### Data shown:
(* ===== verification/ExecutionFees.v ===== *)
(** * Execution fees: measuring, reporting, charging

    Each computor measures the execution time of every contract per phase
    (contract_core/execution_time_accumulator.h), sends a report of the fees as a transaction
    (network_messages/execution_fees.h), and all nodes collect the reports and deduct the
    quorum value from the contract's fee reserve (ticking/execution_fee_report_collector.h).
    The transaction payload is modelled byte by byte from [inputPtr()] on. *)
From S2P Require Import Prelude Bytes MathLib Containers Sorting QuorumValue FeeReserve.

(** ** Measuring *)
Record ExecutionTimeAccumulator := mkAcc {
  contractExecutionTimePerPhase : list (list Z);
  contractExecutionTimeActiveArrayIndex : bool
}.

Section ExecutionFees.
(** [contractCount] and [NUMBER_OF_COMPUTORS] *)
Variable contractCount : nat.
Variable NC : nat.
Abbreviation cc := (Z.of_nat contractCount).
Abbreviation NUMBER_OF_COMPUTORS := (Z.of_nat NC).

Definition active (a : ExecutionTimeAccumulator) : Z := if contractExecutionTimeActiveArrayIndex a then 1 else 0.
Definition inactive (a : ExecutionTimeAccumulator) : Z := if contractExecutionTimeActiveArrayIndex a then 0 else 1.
==
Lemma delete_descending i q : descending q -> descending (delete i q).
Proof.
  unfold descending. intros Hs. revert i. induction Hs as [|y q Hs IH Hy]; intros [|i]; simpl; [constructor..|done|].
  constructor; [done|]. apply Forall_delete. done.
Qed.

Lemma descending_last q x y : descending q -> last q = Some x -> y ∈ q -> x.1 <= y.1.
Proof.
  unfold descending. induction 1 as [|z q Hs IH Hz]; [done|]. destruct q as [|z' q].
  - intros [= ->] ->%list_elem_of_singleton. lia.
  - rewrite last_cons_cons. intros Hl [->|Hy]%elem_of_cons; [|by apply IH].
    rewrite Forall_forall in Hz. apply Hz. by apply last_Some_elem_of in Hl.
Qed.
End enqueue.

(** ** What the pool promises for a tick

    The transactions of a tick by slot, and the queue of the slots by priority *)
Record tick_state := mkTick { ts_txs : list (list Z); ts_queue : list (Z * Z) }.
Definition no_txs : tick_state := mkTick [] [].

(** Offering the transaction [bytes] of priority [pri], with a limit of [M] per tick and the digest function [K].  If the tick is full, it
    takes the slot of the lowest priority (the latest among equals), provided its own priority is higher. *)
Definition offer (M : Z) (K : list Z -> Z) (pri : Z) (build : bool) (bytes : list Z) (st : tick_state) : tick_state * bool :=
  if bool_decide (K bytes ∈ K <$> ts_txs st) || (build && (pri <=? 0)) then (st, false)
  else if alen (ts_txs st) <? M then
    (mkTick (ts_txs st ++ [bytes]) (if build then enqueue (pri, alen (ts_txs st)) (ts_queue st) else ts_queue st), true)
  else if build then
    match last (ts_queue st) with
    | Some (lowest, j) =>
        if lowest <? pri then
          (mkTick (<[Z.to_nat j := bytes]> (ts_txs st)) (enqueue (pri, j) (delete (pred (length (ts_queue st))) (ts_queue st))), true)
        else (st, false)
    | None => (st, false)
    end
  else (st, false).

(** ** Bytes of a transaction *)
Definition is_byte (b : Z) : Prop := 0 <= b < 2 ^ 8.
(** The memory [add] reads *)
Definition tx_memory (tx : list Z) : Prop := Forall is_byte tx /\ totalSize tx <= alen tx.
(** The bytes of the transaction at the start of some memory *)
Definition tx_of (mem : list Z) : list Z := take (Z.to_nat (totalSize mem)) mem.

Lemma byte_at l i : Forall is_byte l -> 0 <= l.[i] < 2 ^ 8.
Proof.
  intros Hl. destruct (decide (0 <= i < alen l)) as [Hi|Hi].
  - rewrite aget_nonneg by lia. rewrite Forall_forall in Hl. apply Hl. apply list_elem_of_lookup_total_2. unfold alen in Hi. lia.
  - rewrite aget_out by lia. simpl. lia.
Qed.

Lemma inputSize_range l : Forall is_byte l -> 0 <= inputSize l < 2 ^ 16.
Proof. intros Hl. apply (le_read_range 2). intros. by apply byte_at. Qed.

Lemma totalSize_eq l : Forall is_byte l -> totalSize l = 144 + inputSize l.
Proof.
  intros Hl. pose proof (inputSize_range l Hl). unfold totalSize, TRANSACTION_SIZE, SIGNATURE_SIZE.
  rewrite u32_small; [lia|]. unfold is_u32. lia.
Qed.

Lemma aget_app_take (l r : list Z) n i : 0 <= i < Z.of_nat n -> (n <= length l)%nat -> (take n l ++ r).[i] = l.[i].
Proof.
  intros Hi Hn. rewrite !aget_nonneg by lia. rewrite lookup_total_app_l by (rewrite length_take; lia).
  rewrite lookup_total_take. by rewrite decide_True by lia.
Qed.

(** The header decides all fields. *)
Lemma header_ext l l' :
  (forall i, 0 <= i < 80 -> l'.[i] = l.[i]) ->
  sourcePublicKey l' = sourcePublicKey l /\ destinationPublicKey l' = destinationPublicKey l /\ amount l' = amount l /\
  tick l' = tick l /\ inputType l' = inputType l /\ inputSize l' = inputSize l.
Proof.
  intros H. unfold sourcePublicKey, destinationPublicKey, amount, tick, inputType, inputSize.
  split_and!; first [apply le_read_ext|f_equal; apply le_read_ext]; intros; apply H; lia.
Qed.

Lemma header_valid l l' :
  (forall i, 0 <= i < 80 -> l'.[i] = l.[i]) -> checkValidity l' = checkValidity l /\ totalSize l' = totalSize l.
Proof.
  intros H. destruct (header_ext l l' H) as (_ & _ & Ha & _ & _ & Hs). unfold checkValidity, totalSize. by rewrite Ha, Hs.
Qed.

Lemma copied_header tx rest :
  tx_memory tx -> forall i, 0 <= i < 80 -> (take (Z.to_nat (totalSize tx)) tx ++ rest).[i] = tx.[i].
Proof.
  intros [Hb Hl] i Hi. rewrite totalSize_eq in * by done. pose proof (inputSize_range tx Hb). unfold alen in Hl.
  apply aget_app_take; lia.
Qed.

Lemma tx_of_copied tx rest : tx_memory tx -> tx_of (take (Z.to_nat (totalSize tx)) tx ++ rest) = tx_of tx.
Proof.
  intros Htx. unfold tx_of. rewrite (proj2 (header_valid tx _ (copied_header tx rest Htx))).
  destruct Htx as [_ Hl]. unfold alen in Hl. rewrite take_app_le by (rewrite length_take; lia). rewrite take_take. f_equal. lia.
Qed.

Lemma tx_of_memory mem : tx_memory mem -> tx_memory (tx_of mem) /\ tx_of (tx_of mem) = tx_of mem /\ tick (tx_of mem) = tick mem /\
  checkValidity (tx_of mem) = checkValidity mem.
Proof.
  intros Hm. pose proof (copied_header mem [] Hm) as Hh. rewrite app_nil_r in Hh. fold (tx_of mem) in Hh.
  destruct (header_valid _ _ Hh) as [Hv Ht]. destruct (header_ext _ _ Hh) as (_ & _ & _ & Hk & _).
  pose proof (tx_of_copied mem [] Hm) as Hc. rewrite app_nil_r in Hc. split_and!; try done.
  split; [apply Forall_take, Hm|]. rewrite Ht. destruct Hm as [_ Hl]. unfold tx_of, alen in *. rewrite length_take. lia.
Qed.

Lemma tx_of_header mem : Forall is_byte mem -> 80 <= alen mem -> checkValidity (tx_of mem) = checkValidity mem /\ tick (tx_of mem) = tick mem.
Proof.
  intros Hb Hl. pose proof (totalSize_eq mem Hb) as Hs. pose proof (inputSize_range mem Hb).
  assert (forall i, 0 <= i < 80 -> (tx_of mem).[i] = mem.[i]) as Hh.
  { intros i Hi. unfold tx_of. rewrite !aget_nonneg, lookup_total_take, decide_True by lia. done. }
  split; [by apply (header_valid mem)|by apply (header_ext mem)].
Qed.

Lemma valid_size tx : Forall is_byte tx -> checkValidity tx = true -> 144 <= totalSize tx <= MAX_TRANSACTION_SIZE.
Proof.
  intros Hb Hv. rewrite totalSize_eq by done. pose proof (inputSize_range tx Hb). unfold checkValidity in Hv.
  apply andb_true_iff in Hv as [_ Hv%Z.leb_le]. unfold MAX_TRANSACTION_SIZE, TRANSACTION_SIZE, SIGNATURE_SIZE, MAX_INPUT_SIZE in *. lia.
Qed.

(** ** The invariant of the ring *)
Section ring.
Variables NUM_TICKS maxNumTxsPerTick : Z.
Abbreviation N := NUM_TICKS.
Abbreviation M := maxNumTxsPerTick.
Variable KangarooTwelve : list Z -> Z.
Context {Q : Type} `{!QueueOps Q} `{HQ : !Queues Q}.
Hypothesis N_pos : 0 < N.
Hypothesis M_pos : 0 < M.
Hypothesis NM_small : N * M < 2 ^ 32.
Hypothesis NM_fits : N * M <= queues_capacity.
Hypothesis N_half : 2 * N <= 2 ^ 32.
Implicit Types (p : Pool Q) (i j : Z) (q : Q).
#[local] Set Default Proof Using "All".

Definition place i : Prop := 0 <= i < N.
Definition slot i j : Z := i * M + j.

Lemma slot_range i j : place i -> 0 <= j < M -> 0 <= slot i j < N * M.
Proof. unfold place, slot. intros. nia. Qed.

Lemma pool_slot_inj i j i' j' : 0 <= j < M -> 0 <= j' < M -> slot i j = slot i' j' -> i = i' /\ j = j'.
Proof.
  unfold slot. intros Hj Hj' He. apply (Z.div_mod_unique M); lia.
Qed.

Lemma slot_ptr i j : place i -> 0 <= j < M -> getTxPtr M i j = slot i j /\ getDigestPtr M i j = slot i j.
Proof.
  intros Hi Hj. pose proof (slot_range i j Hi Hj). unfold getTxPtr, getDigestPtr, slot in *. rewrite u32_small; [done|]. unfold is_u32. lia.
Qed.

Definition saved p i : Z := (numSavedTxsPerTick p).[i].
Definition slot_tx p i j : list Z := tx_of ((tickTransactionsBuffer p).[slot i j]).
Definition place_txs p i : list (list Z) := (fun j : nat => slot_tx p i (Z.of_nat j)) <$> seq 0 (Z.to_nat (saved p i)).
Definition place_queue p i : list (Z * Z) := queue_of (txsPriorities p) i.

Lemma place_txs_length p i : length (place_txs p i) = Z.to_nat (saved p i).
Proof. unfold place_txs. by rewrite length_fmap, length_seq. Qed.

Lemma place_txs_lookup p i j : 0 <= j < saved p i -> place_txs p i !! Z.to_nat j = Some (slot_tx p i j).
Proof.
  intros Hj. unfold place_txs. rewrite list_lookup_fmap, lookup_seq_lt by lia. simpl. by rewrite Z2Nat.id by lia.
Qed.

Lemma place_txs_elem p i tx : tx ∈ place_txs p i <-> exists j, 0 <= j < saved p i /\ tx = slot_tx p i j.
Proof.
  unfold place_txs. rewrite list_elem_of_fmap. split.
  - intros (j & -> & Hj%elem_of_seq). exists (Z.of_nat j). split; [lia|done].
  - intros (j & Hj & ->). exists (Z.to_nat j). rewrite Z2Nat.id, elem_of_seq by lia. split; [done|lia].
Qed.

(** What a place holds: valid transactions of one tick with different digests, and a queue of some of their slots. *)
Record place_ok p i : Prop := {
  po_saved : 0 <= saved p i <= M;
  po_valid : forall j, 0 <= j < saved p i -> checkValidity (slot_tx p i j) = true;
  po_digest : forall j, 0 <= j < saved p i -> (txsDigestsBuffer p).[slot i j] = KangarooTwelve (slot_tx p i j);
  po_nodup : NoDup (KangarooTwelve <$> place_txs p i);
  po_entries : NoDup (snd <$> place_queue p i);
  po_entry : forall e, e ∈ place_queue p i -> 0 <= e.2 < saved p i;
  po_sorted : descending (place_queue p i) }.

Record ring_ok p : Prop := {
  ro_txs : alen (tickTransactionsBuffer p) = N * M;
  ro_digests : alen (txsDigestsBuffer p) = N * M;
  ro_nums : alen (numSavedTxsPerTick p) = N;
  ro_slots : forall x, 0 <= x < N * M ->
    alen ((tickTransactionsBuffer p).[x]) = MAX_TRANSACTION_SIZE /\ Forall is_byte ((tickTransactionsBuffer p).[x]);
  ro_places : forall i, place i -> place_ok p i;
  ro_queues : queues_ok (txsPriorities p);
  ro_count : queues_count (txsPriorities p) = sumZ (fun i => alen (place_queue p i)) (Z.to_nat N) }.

### Task brief:
The expected output is every line of the records in which the string "enqueue" appears.

### Answer section:
End enqueue.
    (mkTick (ts_txs st ++ [bytes]) (if build then enqueue (pri, alen (ts_txs st)) (ts_queue st) else ts_queue st), true)
          (mkTick (<[Z.to_nat j := bytes]> (ts_txs st)) (enqueue (pri, j) (delete (pred (length (ts_queue st))) (ts_queue st))), true)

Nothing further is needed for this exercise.